= Hypobranchial gland =

The hypobranchial gland is a glandular structure which is part of the anatomy of many mollusks, including several different families of gastropods, and also many protobranch bivalves. This gland produces mucus as well as biologically active compounds. The cephalopod ink sac is a modified hypobranchial gland.

==Anatomy and function==
- Gastropods
The hypobranchial gland is found in many sea snails, including those in the families Haliotidae, Buccinidae, Mitridae and Costellariidae. It usually presents itself as a thickening of the tissue located in the roof of the animal's mantle cavity. This is in association with parts of the aquatic mollusk anatomy that perform sediment consolidation in these organisms. However, this gland is absent in all terrestrial gastropods except the Neritacea. Its morphology, however, is variable between different groups of snails.

Glands with similar functions are present in the Nuculidae, Solenomyidae, Monia, Patellacea, and Loritcata.

In the Haliotidae, this gland has two lobes in the roof of the mantle cavity with the left larger than the right. It is deeply ridged and secretes mucus. The purpose of the mucus is to trap, collect, and excrete sediment that collects as water flows over the gills of these organisms.
- Aculifera
In the aculifera the hypobranchial glands are referred to as "mucus tracts" and occupy a posterior position in the body.

=== Bacterial community ===
In a study done on individuals from the species Dicathais orbita, a member of the Muricidae family, it was found that the bacterial community of the hypobranchial gland was highly specialized; the community was dominated by two genera, Mycoplasma and Vibrio, which are known to contain biosynthetic species. These bacterial communities were compared to the foot of the individuals which had a larger variety of bacterial inhabitants.

=== Toxins ===
Some extracts from the hypobranchial gland have shown some toxic effects on human granulosa cells, cells inside the ovaries. These extracts can affect the hormone production of the reproductive system. As for all toxins, the effect is dependent on the dose and length of exposure to these extracts.

==Human use==

=== Tyrian purple   ===
There have been studies on some species within the family Muricidae, because in those species this gland secretes the precursor to the historically important natural dye, Tyrian purple. This dye has potential origins in history as early as 2000 BC in some areas of Europe and Asia. Due to the expensive process of dying fabrics with the hypobranchial glands of mollusks, fabrics dyed Tyrian purple were considered a symbol of wealth and royalty throughout much of history. It is synthesized from the dye precursor 6-6 dibromoindigo.

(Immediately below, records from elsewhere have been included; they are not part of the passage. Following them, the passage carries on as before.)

(** * Animated keyboard preview of the Acer Predator RGB front-end

    A shallow embedding of [src/gui/components/keyboard_preview.py]
    (classes [KeyWidget] and [KeyboardPreviewWidget]) together with the
    payload handling of [web_gui.py], followed by the properties of the
    animation engine.

    Conventions of the embedding.
    - Python [int] is [Z].  Python [float] is modelled by [R]: every
      floating-point operation is read as the exact real operation, and
      [math.sin] is the real sine.
    - A method that mutates [self] is a function from the old object to the
      new one.  A method that may raise ([IndexError] on a list subscript)
      returns [option]; [None] stands for the raised exception.
    - [QColor] comes from Qt.  Its constructor from three channels is the
      record constructor; [QColor.setHsv] is not part of the repository and
      is taken as a parameter of the development. *)

From Stdlib Require Import ZArith List Bool Lia Reals Lra Psatz.
From Stdlib Require Ascii String.
Import ListNotations.

Open Scope Z_scope.

(** ** Python numerics *)

(** [int(x)] on a float: truncation toward zero. *)
Definition py_int (x : R) : Z :=
  if Rle_dec 0 x then Int_part x else - Int_part (- x).

(** [x % y] on floats: the result takes the sign of the divisor. *)
Definition py_fmod (x y : R) : R :=
  (x - IZR (Int_part (x / y)) * y)%R.

(** The built-in [round(x)]: nearest integer, ties to the even one. *)
Definition py_round (x : R) : Z :=
  let n := Int_part x in
  let r := (x - IZR n)%R in
  if Rlt_dec r (1 / 2) then n
  else if Rlt_dec (1 / 2) r then n + 1
  else if Z.even n then n else n + 1.

(** ** The error monad of raising code *)

Definition bind {A B : Type} (m : option A) (k : A -> option B) : option B :=
  match m with
  | Some a => k a
  | None => None
  end.

Notation "x <- m ;; k" := (bind m (fun x => k))
  (at level 61, m at next level, right associativity).

(** A [for] loop whose body may raise, threading the loop index. *)
Fixpoint for_each_from {A B : Type} (f : Z -> A -> option B) (i : Z)
    (l : list A) : option (list B) :=
  match l with
  | [] => Some []
  | a :: l' =>
      b <- f i a ;;
      bs <- for_each_from f (i + 1) l' ;;
      Some (b :: bs)
  end.

(** [for i, x in enumerate(l)] *)
Definition for_enumerate {A B : Type} (f : Z -> A -> option B) (l : list A)
    : option (list B) :=
  for_each_from f 0 l.

(** [for x in l] *)
Definition for_each {A B : Type} (f : A -> option B) (l : list A)
    : option (list B) :=
  for_each_from (fun _ => f) 0 l.

(** ** Python lists *)

(** [l[i]]: a negative index counts from the end, an index outside
    [-len(l) .. len(l) - 1] raises [IndexError]. *)
Definition py_getitem {A : Type} (l : list A) (i : Z) : option A :=
  let n := Z.of_nat (length l) in
  if (0 <=? i) && (i <? n) then nth_error l (Z.to_nat i)
  else if (- n <=? i) && (i <? 0) then nth_error l (Z.to_nat (n + i))
  else None.

Fixpoint replace_nth {A : Type} (l : list A) (k : nat) (v : A) : list A :=
  match l, k with
  | [], _ => []
  | _ :: l', O => v :: l'
  | a :: l', S k' => a :: replace_nth l' k' v
  end.

(** [l[i] = v], with the same index rule. *)
Definition py_setitem {A : Type} (l : list A) (i : Z) (v : A)
    : option (list A) :=
  let n := Z.of_nat (length l) in
  if (0 <=? i) && (i <? n) then Some (replace_nth l (Z.to_nat i) v)
  else if (- n <=? i) && (i <? 0) then Some (replace_nth l (Z.to_nat (n + i)) v)
  else None.

(** ** Qt values *)

Record QColor : Type := mkQColor { red : Z; green : Z; blue : Z }.

(** [QTimer]: whether it is running, and its interval in milliseconds. *)
Record QTimer : Type := mkQTimer { isActive : bool; interval : Z }.

Definition timer_start (msec : Z) (t : QTimer) : QTimer := mkQTimer true msec.
Definition timer_stop (t : QTimer) : QTimer := mkQTimer false (interval t).
Definition timer_setInterval (msec : Z) (t : QTimer) : QTimer :=
  mkQTimer (isActive t) msec.

(** ** [KeyWidget] *)

(** [background] is the colour written into the key's style sheet. *)
Record KeyWidget : Type := mkKey {
  zone_id : Z;
  current_color : QColor;
  brightness : Z;
  is_lit : bool;
  background : QColor
}.

(** [KeyWidget.__init__] *)
Definition new_key : KeyWidget :=
  mkKey 1 (mkQColor 50 255 50) 100 true (mkQColor 50 255 50).

(** [KeyWidget.set_color] *)
Definition set_color (color : QColor) (b : Z) (key : KeyWidget) : KeyWidget :=
  let adjusted_color :=
    if b <? 100 then
      let factor := (IZR b / 100)%R in
      let r := py_int (IZR (red color) * factor) in
      let g := py_int (IZR (green color) * factor) in
      let bl := py_int (IZR (blue color) * factor) in
      mkQColor r g bl
    else color in
  let adjusted_color :=
    if b =? 0 then mkQColor 30 30 30 else adjusted_color in
  mkKey (zone_id key) color b (is_lit key) adjusted_color.

(** [KeyWidget.set_zone] *)
Definition set_zone (z : Z) (key : KeyWidget) : KeyWidget :=
  mkKey z (current_color key) (brightness key) (is_lit key) (background key).

(** A hue/saturation/value conversion in integer arithmetic (six sextants
    of 60 degrees), used to instantiate the [setHsv] parameter below. *)
Definition sextant_hsv (h s v : Z) : QColor :=
  let hh := h mod 360 in
  let f := hh mod 60 in
  let p := v * (255 - s) / 255 in
  let q := v * (255 * 60 - s * f) / (255 * 60) in
  let t := v * (255 * 60 - s * (60 - f)) / (255 * 60) in
  match hh / 60 with
  | 0 => mkQColor v t p
  | 1 => mkQColor q v p
  | 2 => mkQColor p v t
  | 3 => mkQColor p q v
  | 4 => mkQColor t p v
  | _ => mkQColor v p q
  end.

(** ** Modes *)

Inductive Mode : Type := Static | Breathing | Neon | Wave | Shifting | Zoom.

(** The integer identifier the widget stores in [current_mode]. *)
Definition mode_id (m : Mode) : Z :=
  match m with
  | Static => 0
  | Breathing => 1
  | Neon => 2
  | Wave => 3
  | Shifting => 4
  | Zoom => 5
  end.

(** [x in l] on a list of integers. *)
Definition py_in (x : Z) (l : list Z) : bool := existsb (Z.eqb x) l.

(** [range(n)] *)
Definition py_range (n : nat) : list Z := map Z.of_nat (seq 0 n).

(** A [for] loop that threads the object being mutated. *)
Fixpoint for_fold {A S : Type} (body : A -> S -> option S) (l : list A)
    (s : S) : option S :=
  match l with
  | [] => Some s
  | a :: l' => s' <- body a s ;; for_fold body l' s'
  end.

(** ** The state dictionary handed over by the controller

    A dictionary with the keys ['mode'], ['brightness'], ['speed'],
    ['direction'], ['color'] and ['zone']; a key that is absent is [None]. *)
Record StateDict : Type := mkStateDict {
  d_mode : option Z;
  d_brightness : option Z;
  d_speed : option Z;
  d_direction : option Z;
  d_color : option (Z * Z * Z);
  d_zone : option Z
}.

(** [d.get(key, default)] *)
Definition dict_get {A : Type} (entry : option A) (default : A) : A :=
  match entry with
  | Some v => v
  | None => default
  end.

(** ** [KeyboardPreviewWidget] *)

Record KeyboardPreviewWidget : Type := mkWidget {
  animation_timer : QTimer;
  animation_frame : Z;
  current_mode : Z;
  current_colors : list (Z * Z * Z);
  current_brightness : Z;
  current_speed : Z;
  current_direction : Z;
  keys : list KeyWidget;
  zone_colors : list QColor
}.

Definition with_timer (t : QTimer) (w : KeyboardPreviewWidget) :=
  mkWidget t (animation_frame w) (current_mode w) (current_colors w)
    (current_brightness w) (current_speed w) (current_direction w)
    (keys w) (zone_colors w).

Definition with_frame (f : Z) (w : KeyboardPreviewWidget) :=
  mkWidget (animation_timer w) f (current_mode w) (current_colors w)
    (current_brightness w) (current_speed w) (current_direction w)
    (keys w) (zone_colors w).

Definition with_mode (m : Z) (w : KeyboardPreviewWidget) :=
  mkWidget (animation_timer w) (animation_frame w) m (current_colors w)
    (current_brightness w) (current_speed w) (current_direction w)
    (keys w) (zone_colors w).

Definition with_brightness (b : Z) (w : KeyboardPreviewWidget) :=
  mkWidget (animation_timer w) (animation_frame w) (current_mode w)
    (current_colors w) b (current_speed w) (current_direction w)
    (keys w) (zone_colors w).

Definition with_speed (s : Z) (w : KeyboardPreviewWidget) :=
  mkWidget (animation_timer w) (animation_frame w) (current_mode w)
    (current_colors w) (current_brightness w) s (current_direction w)
    (keys w) (zone_colors w).

Definition with_direction (d : Z) (w : KeyboardPreviewWidget) :=
  mkWidget (animation_timer w) (animation_frame w) (current_mode w)
    (current_colors w) (current_brightness w) (current_speed w) d
    (keys w) (zone_colors w).

Definition with_keys (ks : list KeyWidget) (w : KeyboardPreviewWidget) :=
  mkWidget (animation_timer w) (animation_frame w) (current_mode w)
    (current_colors w) (current_brightness w) (current_speed w)
    (current_direction w) ks (zone_colors w).
(** * ewgpal: a shallow embedding of [ewgpal.py]

    The script loads every [settings/biomes/*/*.json] file of an
    EpicWorldGenerator world, groups the biome records by [biomeType],
    extracts one colour patch per entry of [biomeColors], plans a grid and
    draws it with PIL.  This file models the script with the debug output
    switched off ([--debug] not given).

    Python exceptions are modelled by the error monad [res]: [inl e] is an
    exception [e] that propagates out of the script (nothing in the script
    catches anything but [JSONDecodeError]).  The third-party libraries
    (simplejson's parser, PIL's font metrics and colour parser) are section
    variables: the script uses them, it does not define them. *)

From Stdlib Require Import String Ascii List ZArith QArith Lia Bool.
From Stdlib Require Import Sorting.Sorted Sorting.Permutation.
Import ListNotations.

Local Open Scope Z_scope.

(** ** Python values *)

Local Set Warnings "-register-all".

(** The values [simplejson.load] can return. *)
Inductive json :=
| JNull
| JBool (b : bool)
| JNum (q : Q)
| JStr (s : string)
| JArr (xs : list json)
| JObj (kvs : list (string * json)).
(** * docgen: a shallow embedding of [.github/docgen.py]

    The generator reads templates from [.github/templates], samples
    pictures from the category directories of the repository root and
    composes the root README and one README per category.

    Modelling conventions.
    - A Python [str] is a Rocq [string]; each character stands for one
      code point in the range U+0000 .. U+00FF.
    - A Python [dict] is an association list in insertion order (the
      order in which the program iterates over it) whose keys are kept
      distinct by [dict_set].
    - Python code with effects is a function from a [state] (the files
      the program touches, the lines printed so far and the stream of
      random draws) to a [result]: a value and a new state, or a raised
      exception and the state at that point.
    - Built-ins of the interpreter ([str.format], [int], [repr],
      [str.casefold], [json.dumps], [random.shuffle], [Path.stem]) are
      modelled after CPython 3.11 on a POSIX system.
    - The script runs in the repository root, next to its own directory
      [.github]; an entry of a directory is a regular text file or a
      directory.
    - Three kinds of calls are left out of the model, and a run that
      reaches one has the result [Unmodelled]: a replacement field with
      an index, a conversion or a format specification, or an attribute
      of a value; a manifest entry whose name leads out of the template
      directory; a write to an absolute path or through [..]. *)

From Stdlib Require Import Ascii String ZArith NArith Lia.
From stdpp Require Import base option list strings.

Set Warnings "-register-all".

Local Open Scope string_scope.
Local Open Scope Z_scope.
Lemma handleProxyFailure_open pickClient pickSend p frame w :
  closed (frames w) = false ->
  let w' := handleProxyFailure pickClient pickSend p frame w in
  panicked w' = panicked w
  /\ done (ei w') = done (ei w)
  /\ channelClosed (ei w') = channelClosed (ei w)
  /\ (frames w' = frames w \/ frames w' = push frame (frames w)).
Proof.
  intros Hc. unfold handleProxyFailure. destruct (3 <=? _)%Z; [|split_and!; try done; by left].
  match goal with |- context [SafeSend ?a ?b ?c] =>
    destruct (SafeSend_open a b c Hc) as [-> | ->] end;
    split_and!; try done; first [by left | by right].
Qed.

Lemma heldFrames_cons (wk : Worker) (ws : list Worker) :
  heldFrames (wk :: ws) = (heldFrame wk ++ heldFrames ws)%list.
Proof. reflexivity. Qed.

Lemma heldFrames_insert (ws : list Worker) (i : nat) (wk wk' : Worker) :
  ws !! i = Some wk ->
  (heldFrame wk' ++ heldFrames ws)%list ≡ₚ (heldFrame wk ++ heldFrames (<[i := wk']> ws))%list.
Proof.
  revert i. induction ws as [|x ws IH]; intros [|i] H; try discriminate.
  - injection H as ->. cbn [insert list_insert]. rewrite !heldFrames_cons.
    apply Permutation_app_swap_app.
  - specialize (IH i H). cbn [insert list_insert]. rewrite !heldFrames_cons.
    rewrite (Permutation_app_swap_app (heldFrame wk')), (Permutation_app_swap_app (heldFrame wk)).
    by f_equiv.
Qed.

Lemma open_step (frameList : list string) (i : nat) (ev : Event) (sys sys' : System) :
  open frameList sys -> step i ev sys = Some sys' -> open frameList sys'.
Proof.
  intros (I1 & I2 & I3 & I4 & I5 & I6) Hstep. unfold step in Hstep.
  destruct (workers sys !! i) as [wk|] eqn:Hi; simpl in Hstep; [|discriminate].
  destruct (processFrames ev wk (world sys)) as [[w' p']|] eqn:Hw; simpl in Hstep;
    [|discriminate].
  injection Hstep as <-. unfold open, inFlight in *. cbn [world workers].
  unfold processFrames in Hw. rewrite I1 in Hw.
  destruct (pc wk) as [|frame|] eqn:Hpc; destruct ev as [|first retries pickC pickS| |];
    try discriminate.
  - unfold receiveFrame in Hw.
    destruct (buf (frames (world sys))) as [|frame rest] eqn:Hbuf.
    { rewrite I4 in Hw. discriminate. }
    destruct (isBroken (ei (with_frames pop (world sys))) (proxyURL wk)) eqn:Hb;
      injection Hw as <- <-; cbn [print with_frames frames pop buf ei panicked cap closed];
      rewrite Hbuf; (split_and!; try done); cbn [tail].
    + pose proof (heldFrames_insert _ i wk (at_pc Returned wk) Hi) as Hperm.
      unfold heldFrame in Hperm at 1 2. rewrite Hpc in Hperm. cbn in Hperm.
      rewrite <- Hperm. etrans; [|exact I6]. by apply submseteq_cons.
    + pose proof (heldFrames_insert _ i wk (at_pc (Holding frame) wk) Hi) as Hperm.
      unfold heldFrame in Hperm at 1 2. rewrite Hpc in Hperm. cbn in Hperm.
      rewrite <- Hperm. etrans; [|exact I6].
      by rewrite <- Permutation_middle.
  - injection Hw as <- <-. split_and!; try done.
    pose proof (heldFrames_insert _ i wk
                  (at_pc (if (length (buf (frames (world sys))) =? 0)%nat
                          then Returned else AtSelect) wk) Hi) as Hperm.
    unfold heldFrame in Hperm at 1 2. rewrite Hpc in Hperm.
    destruct (_ =? _)%nat; cbn in Hperm; by rewrite <- Hperm.
  - rewrite I2 in Hw. discriminate.
  - injection Hw as <- <-.
    pose proof (heldFrames_insert _ i wk (at_pc AtSelect wk) Hi) as Hperm.
    unfold heldFrame in Hperm at 1 2. rewrite Hpc in Hperm. cbn in Hperm.
    rewrite Hperm in I6.
    destruct (handleFrame_control (proxyURL wk) (threshold wk) frame first retries
                pickC pickS (world sys)) as [Hctl|(Hp & line & w1 & -> & Hctl)].
    + apply control_fields in Hctl as (Hfr & Hpk & Hh & Hf & Hb & Hd & Hc).
      rewrite Hfr, Hpk, Hd, Hc. split_and!; try done.
      etrans; [|exact I6]. apply submseteq_app; [done|]. by apply submseteq_cons.
    + apply control_fields in Hctl as (Hfr & Hpk & Hh & Hf & Hb & Hd & Hc).
      assert (closed (frames w1) = false) as Hcl by (by rewrite Hfr).
      pose proof (handleProxyFailure_open pickC pickS (proxyURL wk) frame w1 Hcl)
        as (H1 & H2 & H3 & H4).
      cbv zeta in H1, H2, H3, H4. cbn [print ei frames panicked].
      rewrite H1, H2, H3, Hpk, Hd, Hc.
      destruct H4 as [-> | ->]; rewrite Hfr; cbn [push buf cap closed];
        (split_and!; try done).
      * etrans; [|exact I6]. apply submseteq_app; [done|]. by apply submseteq_cons.
      * by rewrite <- app_assoc.
Qed.

Lemma open_run (frameList : list string) (schedule : list (nat * Event))
    (sys sys' : System) :
  open frameList sys -> run schedule sys = Some sys' -> open frameList sys'.
Proof.
  revert sys. induction schedule as [|[i ev] rest IH]; intros sys Hinv Hrun.
  - by injection Hrun as <-.
  - simpl in Hrun. destruct (step i ev sys) as [sys1|] eqn:Hs; [|discriminate].
    simpl in Hrun. eapply IH; [|exact Hrun]. by eapply open_step.
Qed.

Lemma heldFrames_start {A : Type} (f : A -> Worker) (l : list A) :
  (forall x, pc (f x) = AtSelect) -> heldFrames (f <$> l) = [].
Proof.
  intros Hf. induction l as [|x l IH]; [done|].
  rewrite fmap_cons, heldFrames_cons, IH. unfold heldFrame. by rewrite Hf.
Qed.

Lemma open_start (e : EpisodeIdentifier) (frameList : list string)
    (th : float64) (out : list string) :
  done e = false -> channelClosed e = false ->
  open frameList (IdentifyEpisodes e frameList th out).
Proof.
  intros Hd Hc. unfold open, inFlight, IdentifyEpisodes.
  cbn [world workers ei frames panicked buf cap closed].
  split_and!; try done.
  rewrite heldFrames_start by done. by rewrite app_nil_r.
Qed.

Lemma fold_addClient_flags (proxies : list ProxyDetails) st :
  done (fold_left (fun st p => addClient (URL p) st) proxies st).1 = done st.1
  /\ channelClosed (fold_left (fun st p => addClient (URL p) st) proxies st).1
     = channelClosed st.1
  /\ aniListID (fold_left (fun st p => addClient (URL p) st) proxies st).1 = aniListID st.1
  /\ Matches (fold_left (fun st p => addClient (URL p) st) proxies st).1 = Matches st.1.
Proof.
  revert st. induction proxies as [|p proxies IH]; intros st; [done|].
  simpl. destruct (IH (addClient (URL p) st)) as (-> & -> & -> & ->). done.
Qed.
(** * Verification of python-worker/worker.py

    A shallow embedding of the queue worker: the [before_send] sampling
    filter, the trace-header parsing of [process_message], the body of
    [process_message] and one iteration of the polling loop of [main].
    Python dictionaries are stdpp [gmap string pyval]; the calls into
    [sentry_sdk], [requests] and [time] are effects answered by an
    external environment. *)

From Stdlib Require Import ZArith Ascii.
From stdpp Require Import base gmap strings list.
Open Scope string_scope.
Set Warnings "-register-all".

(** ** Python values *)

(** The JSON-like values that travel in events and messages. Nested
    dictionaries are association lists; top-level dictionaries are
    [gmap]s. *)
Inductive pyval :=
| PNone
| PBool (b : bool)
| PInt (z : Z)
| PStr (s : string)
| PList (l : list pyval)
| PDict (d : list (string * pyval)).

Abbreviation pydict := (gmap string pyval).

(** [bool(v)] *)
Definition truthy (v : pyval) : bool :=
  match v with
  | PNone => false
  | PBool b => b
  | PInt z => negb (Z.eqb z 0)
  | PStr s => negb (String.eqb s "")
  | PList l => negb (Nat.eqb (length l) 0)
  | PDict d => negb (Nat.eqb (length d) 0)
  end.

(** [d.get(k)] : [None] when the key is missing. *)
Definition dget (d : pydict) (k : string) : pyval :=
  match d !! k with Some v => v | None => PNone end.

(** [d.get(k, default)] *)
Definition dget_default (d : pydict) (k : string) (dflt : pyval) : pyval :=
  match d !! k with Some v => v | None => dflt end.

(** [k in d] *)
Definition dmem (d : pydict) (k : string) : bool :=
  match d !! k with Some _ => true | None => false end.

(** [v == 'transaction'] for an arbitrary value: only a string can be equal. *)
Definition eq_str (v : pyval) (s : string) : bool :=
  match v with PStr s' => String.eqb s' s | _ => false end.

(** [v is not True] : identity with the singleton [True]. *)
Definition is_not_True (v : pyval) : bool :=
  match v with PBool true => false | _ => true end.

(** ** before_send (lines 20-41)

    The hook may return the event (to send it) or [None] (to drop it);
    the return type is therefore [option pydict]. The [print] calls are
    left out: they only write to the console. *)
Definition is_transaction_event (event : pydict) : bool :=
  eq_str (dget event "type") "transaction"
  || dmem event "transaction" || dmem event "spans".

Definition before_send (event : pydict) (hint : pyval) : option pydict :=
  let event_type := dget event "type" in
  if eq_str event_type "transaction" || dmem event "transaction" || dmem event "spans"
  then
    if negb (dmem event "sampled") || is_not_True (dget event "sampled")
    then Some (<["sampled" := PBool true]> event)
    else Some event
  else Some event.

=== Medical applications ===
There are some potential medical applications for the hypobranchial glands of mollusks ranging from anti-inflammatories, to anti-bacterials, to cancer. Some of these uses were found by analyzing traditional medicine and therapeutic techniques from a variety of different cultures. In Ancient Greece, extracts from this gland were used as laxatives and diuretics with the potential for some side effects including increases in sweat and saliva productions.

==== Anti-bacterial Uses   ====

- MeOH (Methanol) inhibited marine biofilm growth
- DCM (Dichloromethane) inhibited marine biofilm growth
- (CH₃)₂CO (Acetone) inhibited marine biofilm growth

Other extracts from the hemolymph of these mollusks have been shown to inhibit the growth of human pathogens.

==== Anti-inflammatory uses   ====

- In lab cell lines and various animal models, extracts from the hypobranchial gland have shown a variety of muscle relaxing properties including the ability to act as a neuromuscular block, an anticonvulsant, a pain killer, and a sedative.

==== Cancer treatments   ====

- Chloroform extracts can inhibit the growth of lymphoma (cancer of the lung), reproductive system cancers, and colon cancer.
- A pigment in Tyrian purple, 6-dibromoindirubin, may slow the spread of a variety of cancers including lung, stomach, colon, abdominal, and leukaemia cancers.
- Extracts from the glands of Hexaplex trunculus showed possible adhesion inhibition of cervical and glioblastoma cells, which can decrease the frequency of tumor formation.

==Literature cited==

- Fretter, V. & Graham, A. 1962. British Prosobranch Molluscs. 1st ed. London: The Ray Society, 755 pp.
- Westley, C., Lewis, M. C. and Benkendorff, K. 2010. Histomorphology of the hypobranchial gland in Dicanthais orbita (Gmelin, 1791) (Neogastropoda: Muricidae). Journal of Molluscan Studies 76(2): 186–195.
- The hypobranchial gland from the purple snail Plicopurpura pansa (Gould, 1853) (Prosobranchia: Murididae). Journal of Shellfish Research, August 1, 2006
- Pontarotti, P. 2010. Evolutionary Biology: Concepts, Molecular and Morphological Evolution . Springer, 363 pp.